Rick Wakeman and Rick Anderson — critical components to the Yes brand — brought their disappointing

Zen Yes. Rick Wakeman and Rick Anderson — critical components to the Yes brand — brought their disappointing two-man show to the Palace Thursday night. Rather than reach for the steepled prog-rock heights of yesteryear, the duet brought their classics down to Earth for the small audience.

There were intimate moments for sure — like the second-set opener “Southside of the Sky” — but they were short-lived and it was a pity that two veteran icons of rock, alone on stage, couldn’t stray from the script and spontaneously capitalize on a good moment.

The night felt like a private performance rather than a concert. Great songs like “Wondrous Stories” and “And You and I” were as beautiful as expected, Anderson’s voice controlled and gentle as ever.

Wakeman can be a mad scientist with his full-blown keyboard sound surrounding Anderson’s high-pitched alto. But that didn’t happen Thursday night. Instead, Anderson kept his voice in safe range and volume, while Anderson played a thin-sounding piano with his right hand, his left hand rarely lifting from underneath with the rich anthemic chords we expect from him.

They traded all night between Yes classics and songs from the duet’s latest, “The Living Tree.”

The title track to that album had nice moments as Wakeman hovered nicely above the melody with his electronics. And while the song started simply with promise, it sadly descended into a near nursery rhyme. Though its intent may have been honest, repeated lines like “Living in the living tree of life” distracted from its quality.
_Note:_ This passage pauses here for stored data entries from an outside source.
(* ===== verification/Pool.v ===== *)
(** * The connection pool (http/transport/pool.rs)

    The pool's cache with the connections it hands out and the callers of
    [get_or_connect], one task each; a step runs one section between two points
    where other tasks can act.  Dials, closes by peers, evictions by the cache
    and the two eviction entry points are steps of their own.  [moka]'s
    [try_get_with] decides which caller evaluates its initialiser and which wait;
    what it promises is in the laws of [Extern.Cache]. *)

From stdpp Require Import base numbers list strings gmap fin_maps relations.
From Stdlib Require Import ZArith Lia.
From S2P Require Import Prelude Extern.

Open Scope string_scope.
Open Scope list_scope.

Inductive TransportEvent :=
| PoolHit (peer_id : string) (timestamp : Z)
| PoolMiss (peer_id : string) (timestamp : Z)
| PoolEvict (peer_id : string) (timestamp : Z).

(** [pc_conn]: the connection, by identity. *)
Record PooledConnection := mkPooled { pc_conn : nat; remote_id_str : string; dial_seq : Z }.

#[global] Instance PooledConnection_eq_dec : EqDecision PooledConnection.
Proof. solve_decision. Defined.

(** [PoolKey]: node id and ALPN. *)
Abbreviation PoolKey Id := (Id * string)%type.

Section pool.
Context {Id : Type} `{Countable Id} {M : Type} {C : Type -> Type} `{Mpsc C}.
Context `{CA : Cache (PoolKey Id) PooledConnection M}.
(** [base32_encode(id.as_bytes())]. *)
Context (id_str : Id -> string).

(** A connection: its remote id, the reason it was closed with, if any, and which
    increment of [DIAL_SEQ] its pooled record got. *)
Record ConnInfo := mkConnInfo { ci_remote : Id; ci_close : option string; ci_seq : Z }.

Inductive GocPc :=
| GTop                                    (* head of the phase-1 loop *)
| GGot (p : PooledConnection)             (* cached value, liveness not yet read *)
| GStale (p : PooledConnection)           (* it was closed *)
| GMiss                                   (* phase 2 *)
| GTry                                    (* before [try_get_with] *)
| GInit                                   (* evaluates its own [connect_fn] *)
| GJoin                                   (* waits for another caller's *)
| GOpened (p : PooledConnection)          (* [try_get_with] returned *)
| GEarly (p : PooledConnection)           (* ... a connection already closed *)
| GReget                                  (* another caller replaced it *)
| GReplaced (p : PooledConnection)
| GDone (r : Result (PooledConnection * bool) string)
| GDropped.

Record GocTask := mkGoc { g_key : (PoolKey Id); g_pc : GocPc }.

(** [DIAL_SEQ] is a counter of the process, shared with other pools: here how
    often it was incremented; its value is that modulo 2^64. *)
Record Pool := mkPool {
  cache : M;
  event_tx : option (C TransportEvent);
  conn_table : list ConnInfo;
  DIAL_SEQ : Z;
  tasks : list GocTask;
  clock : Z
}.

Definition set_cache m p := mkPool m (event_tx p) (conn_table p) (DIAL_SEQ p) (tasks p) (clock p).
Definition set_event_tx e p := mkPool (cache p) e (conn_table p) (DIAL_SEQ p) (tasks p) (clock p).
Definition set_conn_table c p := mkPool (cache p) (event_tx p) c (DIAL_SEQ p) (tasks p) (clock p).
Definition set_dial_seq d p := mkPool (cache p) (event_tx p) (conn_table p) d (tasks p) (clock p).
Definition set_tasks t p := mkPool (cache p) (event_tx p) (conn_table p) (DIAL_SEQ p) t (clock p).

(** [dials]: how many pooled connections the process has made before. *)
Definition pool_new (event_tx : option (C TransportEvent)) (dials : nat) : Pool :=
  mkPool ca_new event_tx [] (Z.of_nat dials) [] 0.

(** [close_reason().is_none()]. *)
Definition is_live (c : nat) (p : Pool) : bool :=
  match conn_table p !! c with
  | Some ci => match ci_close ci with None => true | Some _ => false end
  | None => false
  end.

(** [conn.close]: the first reason stands. *)
Definition close_conn (reason : string) (ci : ConnInfo) : ConnInfo :=
  mkConnInfo (ci_remote ci) (match ci_close ci with Some r => Some r | None => Some reason end) (ci_seq ci).

(** [emit]: a full channel drops the event. *)
Definition emit (e : Z -> TransportEvent) (p : Pool) : Pool :=
  match event_tx p with
  | Some tx => set_event_tx (Some (try_send (e (clock p)) tx).2) p
  | None => p
  end.

(** [DIAL_SEQ.fetch_add(1)]: the value before. *)
Definition fetch_add_dial_seq (p : Pool) : Z * Pool :=
  ((DIAL_SEQ p mod (U64_MAX + 1))%Z, set_dial_seq (DIAL_SEQ p + 1) p).

(** [PooledConnection::new] on connection [c]. *)
Definition pooled_new (c : nat) (remote : Id) (p : Pool) : PooledConnection * Pool :=
  let '(seq, p) := fetch_add_dial_seq p in (mkPooled c (id_str remote) seq, p).

Definition compare_and_remove (key : (PoolKey Id)) (expected_dial_seq : Z) (p : Pool)
  : option PooledConnection * Pool :=
  let '(removed, m) :=
    ca_compute key (fun e => match e with
                             | Some v => (dial_seq v =? expected_dial_seq)%Z
                             | None => false
                             end) (cache p) in
  (removed, set_cache m p).

Definition evict_and_close (node_id : Id) (alpn reason : string) (expected_dial_seq : option Z) (p : Pool)
  : Pool :=
  match expected_dial_seq with
  | None => p
  | Some seq =>
      match compare_and_remove (node_id, alpn) seq p with
      | (Some pooled, p) =>
          let p := emit (PoolEvict (remote_id_str pooled)) p in
          set_conn_table (alter (close_conn reason) (pc_conn pooled) (conn_table p)) p
      | (None, p) => p
      end
  end.

Definition evict_only (node_id : Id) (alpn : string) (expected_dial_seq : option Z) (p : Pool) : Pool :=
  match expected_dial_seq with
  | None => p
  | Some seq =>
      match compare_and_remove (node_id, alpn) seq p with
      | (Some pooled, p) => emit (PoolEvict (remote_id_str pooled)) p
      | (None, p) => p
      end
  end.

Definition get_existing (node_id : Id) (alpn : string) (p : Pool) : option PooledConnection :=
  match ca_get (node_id, alpn) (cache p) with
  | Some pooled => if is_live (pc_conn pooled) p then Some pooled else None
  | None => None
  end.

Definition put_task (i : nat) (pc : GocPc) (p : Pool) : Pool :=
  set_tasks (alter (fun t => mkGoc (g_key t) pc) i (tasks p)) p.

Definition early_close_error : string := "pooled connection closed immediately after connect".

(** One section of caller [i] of [get_or_connect]. *)
Definition goc_step (i : nat) (p : Pool) : option Pool :=
  match tasks p !! i with
  | None => None
  | Some t =>
      let key := g_key t in
      match g_pc t with
      | GTop =>
          match ca_get key (cache p) with
          | None => Some (put_task i GMiss p)
          | Some pooled => Some (put_task i (GGot pooled) p)
          end
      | GGot pooled =>
          if is_live (pc_conn pooled) p
          then Some (put_task i (GDone (Ok (pooled, true))) (emit (PoolHit (remote_id_str pooled)) p))
          else Some (put_task i (GStale pooled) p)
      | GStale pooled =>
          match compare_and_remove key (dial_seq pooled) p with
          | (Some removed, p) => Some (put_task i GMiss (emit (PoolEvict (remote_id_str removed)) p))
          | (None, p) => Some (put_task i GTop p)
          end
      | GMiss => Some (put_task i GTry (emit (PoolMiss (id_str key.1)) p))
      | GTry =>
          let '(r, m) := ca_try_get_with key (cache p) in
          let p := set_cache m p in
          Some (put_task i (match r with TgHit pooled => GOpened pooled | TgInit => GInit | TgJoin => GJoin end) p)
      | GInit | GJoin => None
      | GOpened pooled =>
          if is_live (pc_conn pooled) p
          then Some (put_task i (GDone (Ok (pooled, false))) p)
          else Some (put_task i (GEarly pooled) p)
      | GEarly pooled =>
          match compare_and_remove key (dial_seq pooled) p with
          | (Some _, p) => Some (put_task i (GDone (Err early_close_error)) p)
          | (None, p) => Some (put_task i GReget p)
          end
      | GReget =>
          match ca_get key (cache p) with
          | Some replacement => Some (put_task i (GReplaced replacement) p)
          | None => Some (put_task i (GDone (Err early_close_error)) p)
          end
      | GReplaced pooled =>
          if is_live (pc_conn pooled) p
          then Some (put_task i (GDone (Ok (pooled, true))) (emit (PoolHit (remote_id_str pooled)) p))
          else Some (put_task i (GDone (Err early_close_error)) p)
      | GDone _ | GDropped => None
      end
  end.

(** What becomes of the callers of [key] that wait: [joined], and [own] of the one
    whose initialiser it is. *)
Definition wake (key : (PoolKey Id)) (own joined : GocPc) (t : GocTask) : GocTask :=
  if decide (g_key t = key)
  then match g_pc t with GInit => mkGoc key own | GJoin => mkGoc key joined | _ => t end
  else t.

(** The [connect_fn] of caller [i] completes and with it the initialiser of its
    key: a successful dial yields a fresh connection to the node, which gets its
    pooled record and is cached, and every waiter has the result. *)
Definition dial_done (i : nat) (result : Result unit string) (p : Pool) : option Pool :=
  match tasks p !! i with
  | Some (mkGoc key GInit) =>
      match result with
      | Ok _ =>
          let c := length (conn_table p) in
          let ci := mkConnInfo key.1 None (DIAL_SEQ p) in
          let '(pooled, p) := pooled_new c key.1 p in
          Some (mkPool (ca_init_end key (Some pooled) (cache p)) (event_tx p) (conn_table p ++ [ci]) (DIAL_SEQ p)
                  (map (wake key (GOpened pooled) (GOpened pooled)) (tasks p)) (clock p))
      | Err e =>
          Some (set_cache (ca_init_end key None (cache p))
                  (set_tasks (map (wake key (GDone (Err e)) (GDone (Err e))) (tasks p)) p))
      end
  | _ => None
  end.

(** The caller drops its future.  If it was evaluating the initialiser, the
    callers that waited for it try again, and one of them evaluates its own. *)
Definition goc_drop (i : nat) (p : Pool) : option Pool :=
  match tasks p !! i with
  | None | Some (mkGoc _ (GDone _ | GDropped)) => None
  | Some (mkGoc key GInit) =>
      Some (set_cache (ca_init_end key None (cache p)) (set_tasks (map (wake key GDropped GTry) (tasks p)) p))
  | Some _ => Some (put_task i GDropped p)
  end.

Inductive PoolAct :=
| PCall (key : (PoolKey Id))                               (* a new call of [get_or_connect] *)
| PRun (i : nat)
| PDrop (i : nat)
| PDial (i : nat) (result : Result unit string)
| PForeignDial                                           (* another pool of the process *)
| PPeerClose (c : nat) (reason : string)
| PCacheEvict (key : (PoolKey Id))
| PEvictAndClose (node_id : Id) (alpn reason : string) (seq : option Z)
| PEvictOnly (node_id : Id) (alpn : string) (seq : option Z)
| PTick (d : Z).

Definition pool_step (a : PoolAct) (p : Pool) : option Pool :=
  match a with
  | PCall key => Some (set_tasks (tasks p ++ [mkGoc key GTop]) p)
  | PRun i => goc_step i p
  | PDrop i => goc_drop i p
  | PDial i r => dial_done i r p
  | PForeignDial => Some (set_dial_seq (DIAL_SEQ p + 1) p)
  | PPeerClose c reason => Some (set_conn_table (alter (close_conn reason) c (conn_table p)) p)
  | PCacheEvict key => Some (set_cache (ca_evict key (cache p)) p)
  | PEvictAndClose n a r s => Some (evict_and_close n a r s p)
  | PEvictOnly n a s => Some (evict_only n a s p)
  | PTick d => Some (mkPool (cache p) (event_tx p) (conn_table p) (DIAL_SEQ p) (tasks p) (clock p + d))
  end.

Definition pstep (p p' : Pool) : Prop := exists a, pool_step a p = Some p'.

Fixpoint pool_run (l : list PoolAct) (p : Pool) : option Pool :=
  match l with
  | [] => Some p
  | a :: l => match pool_step a p with Some p' => pool_run l p' | None => None end
  end.

Lemma pool_run_rtc l p p' : pool_run l p = Some p' -> rtc pstep p p'.
Proof.
  revert p. induction l as [|a l IH]; simpl; intros p Hr; [injection Hr as ->; apply rtc_refl|].
  destruct (pool_step a p) as [p1|] eqn:E; [|done]. eapply rtc_l; [by exists a|]. by apply IH.
Qed.
End pool.
Arguments Pool Id M C : clear implicits.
The two knew enough to recover quickly with “Long Distance Runaround,” the first tune that they visibly pushed to raise the energy of an otherwise uneventful night but they failed to lift the song where it likes to go. Next came their classic cover of “America,” Anderson opening his throat a tad to fill the hall with his gifted one-in-a-gazillion voice. Here Wakeman came swooping in with his jumpy — almost jazzy — solo. Wakeman often threatens to swing on these types of tunes, but never actually crosses the line, leaving you a bit empty. Why not go for it just once for all of us?

Anderson didn’t preach, but he came close when introducing the new tunes, talking often about “mother Earth,” her “quiet and peace,” and the lessons we can learn in the garden. These new songs seemed more fit for an elementary school class than the high-end, demanding taste of a Yes audience. While the lyrics were simple — “I’m planting in the garden” — the melody was simpler. His intentions are all good, his spiritual message admirable, but you expect a more ambitious musical calling from an Anderson-Wakeman team.

“Bob Marley, I love you Bob Marley,” Anderson said — who would’ve thought — before singing his reggae “Time and a Word.”

Wakeman was the funny man of the night, insisting that they needed an intermission for a bathroom break. His humor was predictable and toward the end the small crowd barely chuckled.

While the tunes never reached an intensity or intimacy they should have, there were plenty of beautiful spots within the tunes. They forced a sing-along during the great song “Your Move,” reducing the amazing song to a playful ditty.

“I’ve Seen All Good People” created the best moment of the night for about 30 seconds — far too little and too late to save the night.